» **PROBLEM TO SOLVE**
Using the data that follows, give the number of lines where the string "step" occurs, and nothing else.

» **MATERIAL PROVIDED**
(** * A shallow embedding of [adafruit_dotstar.DotStar]

    The driver keeps a frame buffer (a Python [bytearray]) laid out as the
    APA102 wire protocol wants it, and pushes it out either through a
    hardware SPI peripheral or by toggling a clock and a data pin.

    Modelling choices.
    - Python integers are [Z]; [//] and [%] are [Z.div] and [Z.modulo]
      (both floor, like Python); [>>], [<<], [&] and [|] are [Z.shiftr],
      [Z.shiftl], [Z.land] and [Z.lor].
    - Python floats are IEEE 754 binary64 values ([spec_float] with 53 bits
      of precision), NaN, the infinities and the two zeros included; a
      product or a difference is rounded to the nearest float, ties to
      even, as the hardware does.  A number is an [int] or a [float]; an
      [int] that meets a [float] in an operation is converted first, and an
      [int] is compared with a [float] exactly, as CPython does.
    - [math.ceil(n / index)] is computed on the exact quotient.  The driver
      evaluates it only when [index > n]; on a strip that [__init__] let
      through ([0 <= n]) the quotient lies in [[0, 1)], where rounding it
      to a float does not change its ceiling.
    - A [bytearray] is a [list Z] living in a store, so that two names of
      the same object alias.  Reading or writing it follows CPython: a
      negative index counts from the end, an index outside the array raises
      [IndexError], a stored value outside [range(0, 256)] raises
      [ValueError].  Which of the two checks of a store comes first differs
      between CPython versions; no result below depends on it.
    - Methods are computations in a state-and-exception monad.  An exception
      does not roll the state back: bytes stored before it stay stored. *)

From Stdlib Require Import ZArith QArith Qround Lia Bool SpecFloat.
From stdpp Require Import base tactics option list list_numbers.

Local Open Scope Z_scope.

(** ** Python values, exceptions and the monad *)

Inductive exn : Type :=
  | IndexError
  | ValueError
  | TypeError
  | ZeroDivisionError
  | AttributeError
  | OverflowError.

Inductive res (A : Type) : Type :=
  | Ok (a : A)
  | Raise (e : exn).
Arguments Ok {A} a.
Arguments Raise {A} e.

Definition res_bind {A B} (r : res A) (k : A → res B) : res B :=
  match r with
  | Ok a => k a
  | Raise e => Raise e
  end.

(** ** Python numbers *)

(** A [float] is a binary64 value. *)
Definition float : Type := spec_float.
Definition prec : Z := 53.
Definition emax : Z := 1024.

(** [x * y] and [x - y] on floats. *)
Definition fmul : float → float → float := SFmul prec emax.
Definition fsub : float → float → float := SFsub prec emax.

(** [float(z)] for an integer, and the float nearest to [m * 2 ^ e]. *)
Definition float_of_Z (z : Z) : float := binary_normalize prec emax z 0 false.
Definition dyadic (m e : Z) : float := binary_normalize prec emax m e false.
Definition float_0 : float := float_of_Z 0.
Definition float_1 : float := float_of_Z 1.

(** [int(f)]: truncation toward zero; [OverflowError] for an infinity and
    [ValueError] for NaN. *)
Definition float_trunc (f : float) : res Z :=
  match f with
  | S754_zero _ => Ok 0
  | S754_finite s m e =>
      let a := if 0 <=? e then Z.pos m * 2 ^ e else Z.pos m / 2 ^ (- e) in
      Ok (if s then - a else a)
  | S754_infinity _ => Raise OverflowError
  | S754_nan => Raise ValueError
  end.

(** A number: an [int] or a [float]. *)
Inductive num : Type :=
  | NInt (z : Z)
  | NFloat (f : float).

(** The conversion of an [int] operand that meets a [float]. *)
Definition py_float (z : Z) : res float :=
  match float_of_Z z with
  | S754_infinity _ => Raise OverflowError
  | f => Ok f
  end.

(** The exact comparison of an [int] with a [float]; NaN compares with
    nothing. *)
Definition Z_float_compare (z : Z) (f : float) : option comparison :=
  match f with
  | S754_nan => None
  | S754_infinity s => Some (if s then Gt else Lt)
  | S754_zero _ => Some (z ?= 0)
  | S754_finite s m e =>
      let v := if s then Z.neg m else Z.pos m in
      Some (if 0 <=? e then z ?= v * 2 ^ e else z * 2 ^ (- e) ?= v)
  end.

Definition num_compare (a b : num) : option comparison :=
  match a, b with
  | NInt x, NInt y => Some (x ?= y)
  | NFloat x, NFloat y => SFcompare x y
  | NInt x, NFloat y => Z_float_compare x y
  | NFloat x, NInt y => option_map CompOpp (Z_float_compare y x)
  end.

(** [a < b] and [a <= b]; both are false when an operand is NaN. *)
Definition num_ltb (a b : num) : bool :=
  match num_compare a b with
  | Some Lt => true
  | _ => false
  end.
Definition num_leb (a b : num) : bool :=
  match num_compare a b with
  | Some (Lt | Eq) => true
  | _ => false
  end.

(** [a * b], [a - b] and [int(a)]. *)
Definition num_mul (a b : num) : res num :=
  match a, b with
  | NInt x, NInt y => Ok (NInt (x * y))
  | NInt x, NFloat y => res_bind (py_float x) (λ x', Ok (NFloat (fmul x' y)))
  | NFloat x, NInt y => res_bind (py_float y) (λ y', Ok (NFloat (fmul x y')))
  | NFloat x, NFloat y => Ok (NFloat (fmul x y))
  end.

Definition num_sub (a b : num) : res num :=
  match a, b with
  | NInt x, NInt y => Ok (NInt (x - y))
  | NInt x, NFloat y => res_bind (py_float x) (λ x', Ok (NFloat (fsub x' y)))
  | NFloat x, NInt y => res_bind (py_float y) (λ y', Ok (NFloat (fsub x y')))
  | NFloat x, NFloat y => Ok (NFloat (fsub x y))
  end.

Definition num_int (a : num) : res Z :=
  match a with
  | NInt z => Ok z
  | NFloat f => float_trunc f
  end.

(** [max(a, b)] and [min(a, b)] return the first argument unless the
    second is strictly larger (smaller); a NaN first argument is therefore
    returned as it is. *)
Definition py_max (a b : num) : num := if num_ltb a b then b else a.
Definition py_min (a b : num) : num := if num_ltb b a then b else a.

(** The literals [0.0] and [1.0]. *)
Definition num_0 : num := NFloat float_0.
Definition num_1 : num := NFloat float_1.

(** A Python value as the driver meets it: an [int], a [float], or a list
    or tuple of values.  A colour is a packed integer [0xRRGGBB], a triple
    [(r, g, b)] or a quadruple [(r, g, b, brightness)]; a slice is assigned
    a sequence of colours. *)
#[warnings="-register-all"]
Inductive pyobj : Type :=
  | PInt (z : Z)
  | PFloat (f : float)
  | PSeq (l : list pyobj).

(** What the strip does to the outside world, in order. *)
Inductive event : Type :=
  | Cpin (level : bool)                          (* self.cpin.value = level *)
  | Dpin (level : bool)                          (* self.dpin.value = level *)
  | SpiWrite (buf : list Z) (start stop : Z).    (* self._spi.write(buf, start, stop) *)

Definition loc := nat.

(** The attributes of a [DotStar] object, the store of bytearrays and the
    trace of output events. *)
Record state : Type := State {
  _spi : bool;
  _line : Z;
  _n : Z;
  end_header_size : Z;
  end_header_index : Z;
  _buf : loc;
  pixel_order : Z * Z * Z;
  _brightness : num;
  auto_write : bool;
  heap : list (list Z);
  trace : list event
}.

Definition M (A : Type) : Type := state → res A * state.

Definition ret {A} (a : A) : M A := λ s, (Ok a, s).
Definition raise {A} (e : exn) : M A := λ s, (Raise e, s).
Definition bind {A B} (m : M A) (k : A → M B) : M B :=
  λ s, match m s with
       | (Ok a, s') => k a s'
       | (Raise e, s') => (Raise e, s')
       end.
Definition gets {A} (f : state → A) : M A := λ s, (Ok (f s), s).
Definition lift {A} (r : res A) : M A := λ s, (r, s).
Definition modify (f : state → state) : M unit := λ s, (Ok tt, f s).

Declare Scope py_scope.
Delimit Scope py_scope with py.
Notation "x <- c1 ;; c2" := (bind c1 (λ x, c2))
  (at level 100, c1 at next level, right associativity) : py_scope.
Notation "c1 ;; c2" := (bind c1 (λ _, c2))
  (at level 100, right associativity) : py_scope.
Local Open Scope py_scope.

(** [for x in xs: body(x)] *)
Fixpoint for_ {A} (xs : list A) (body : A → M unit) : M unit :=
  match xs with
  | [] => ret tt
  | x :: xs' => body x ;; for_ xs' body
  end.

(** ** Python built-ins used by the driver *)

(** [range(stop)], [range(start, stop)] and [range(start, stop, step)]. *)
Definition range_len (start stop step : Z) : Z :=
  if 0 <? step then
    if start <? stop then (stop - start - 1) / step + 1 else 0
  else if step <? 0 then
    if stop <? start then (start - stop - 1) / (- step) + 1 else 0
  else 0.

Definition range3 (start stop step : Z) : list Z :=
  (λ k, start + k * step) <$> seqZ 0 (range_len start stop step).
Definition range2 (start stop : Z) : list Z := seqZ start (stop - start).
Definition range1 (stop : Z) : list Z := seqZ 0 stop.

(** Index of a sequence of length [len]: negative indices count from the
    end; [None] when the index is out of range. *)
Definition norm_index (len i : Z) : option nat :=
  let i' := if i <? 0 then i + len else i in
  if (0 <=? i') && (i' <? len) then Some (Z.to_nat i') else None.

(** [t[i]] on a tuple or list. *)
Definition tuple_getitem {A} (t : list A) (i : Z) : M A :=
  match norm_index (Z.of_nat (length t)) i with
  | Some k => match t !! k with Some x => ret x | None => raise IndexError end
  | None => raise IndexError
  end.

(** Attribute and store updates. *)
Definition with_heap (h : list (list Z)) (s : state) : state :=
  State (_spi s) (_line s) (_n s) (end_header_size s) (end_header_index s)
        (_buf s) (pixel_order s) (_brightness s) (auto_write s) h (trace s).
Definition emit (e : event) : M unit :=
  modify (λ s,
    State (_spi s) (_line s) (_n s) (end_header_size s) (end_header_index s)
          (_buf s) (pixel_order s) (_brightness s) (auto_write s) (heap s)
          (trace s ++ [e])).
Definition set_spi (v : bool) : M unit :=
  modify (λ s,
    State v (_line s) (_n s) (end_header_size s) (end_header_index s)
          (_buf s) (pixel_order s) (_brightness s) (auto_write s) (heap s) (trace s)).
Definition set_line (v : Z) : M unit :=
  modify (λ s,
    State (_spi s) v (_n s) (end_header_size s) (end_header_index s)
          (_buf s) (pixel_order s) (_brightness s) (auto_write s) (heap s) (trace s)).
Definition set_n (v : Z) : M unit :=
  modify (λ s,
    State (_spi s) (_line s) v (end_header_size s) (end_header_index s)
          (_buf s) (pixel_order s) (_brightness s) (auto_write s) (heap s) (trace s)).
Definition set_end_header_size (v : Z) : M unit :=
  modify (λ s,
    State (_spi s) (_line s) (_n s) v (end_header_index s)
          (_buf s) (pixel_order s) (_brightness s) (auto_write s) (heap s) (trace s)).
Definition set_end_header_index (v : Z) : M unit :=
  modify (λ s,
    State (_spi s) (_line s) (_n s) (end_header_size s) v
          (_buf s) (pixel_order s) (_brightness s) (auto_write s) (heap s) (trace s)).
Definition set_buf (v : loc) : M unit :=
  modify (λ s,
    State (_spi s) (_line s) (_n s) (end_header_size s) (end_header_index s)
          v (pixel_order s) (_brightness s) (auto_write s) (heap s) (trace s)).
Definition set_pixel_order (v : Z * Z * Z) : M unit :=
  modify (λ s,
    State (_spi s) (_line s) (_n s) (end_header_size s) (end_header_index s)
          (_buf s) v (_brightness s) (auto_write s) (heap s) (trace s)).
Definition set__brightness (v : num) : M unit :=
  modify (λ s,
    State (_spi s) (_line s) (_n s) (end_header_size s) (end_header_index s)
          (_buf s) (pixel_order s) v (auto_write s) (heap s) (trace s)).
Definition set_auto_write (v : bool) : M unit :=
  modify (λ s,
    State (_spi s) (_line s) (_n s) (end_header_size s) (end_header_index s)
          (_buf s) (pixel_order s) (_brightness s) v (heap s) (trace s)).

» **EXERCISE SOLUTION**
8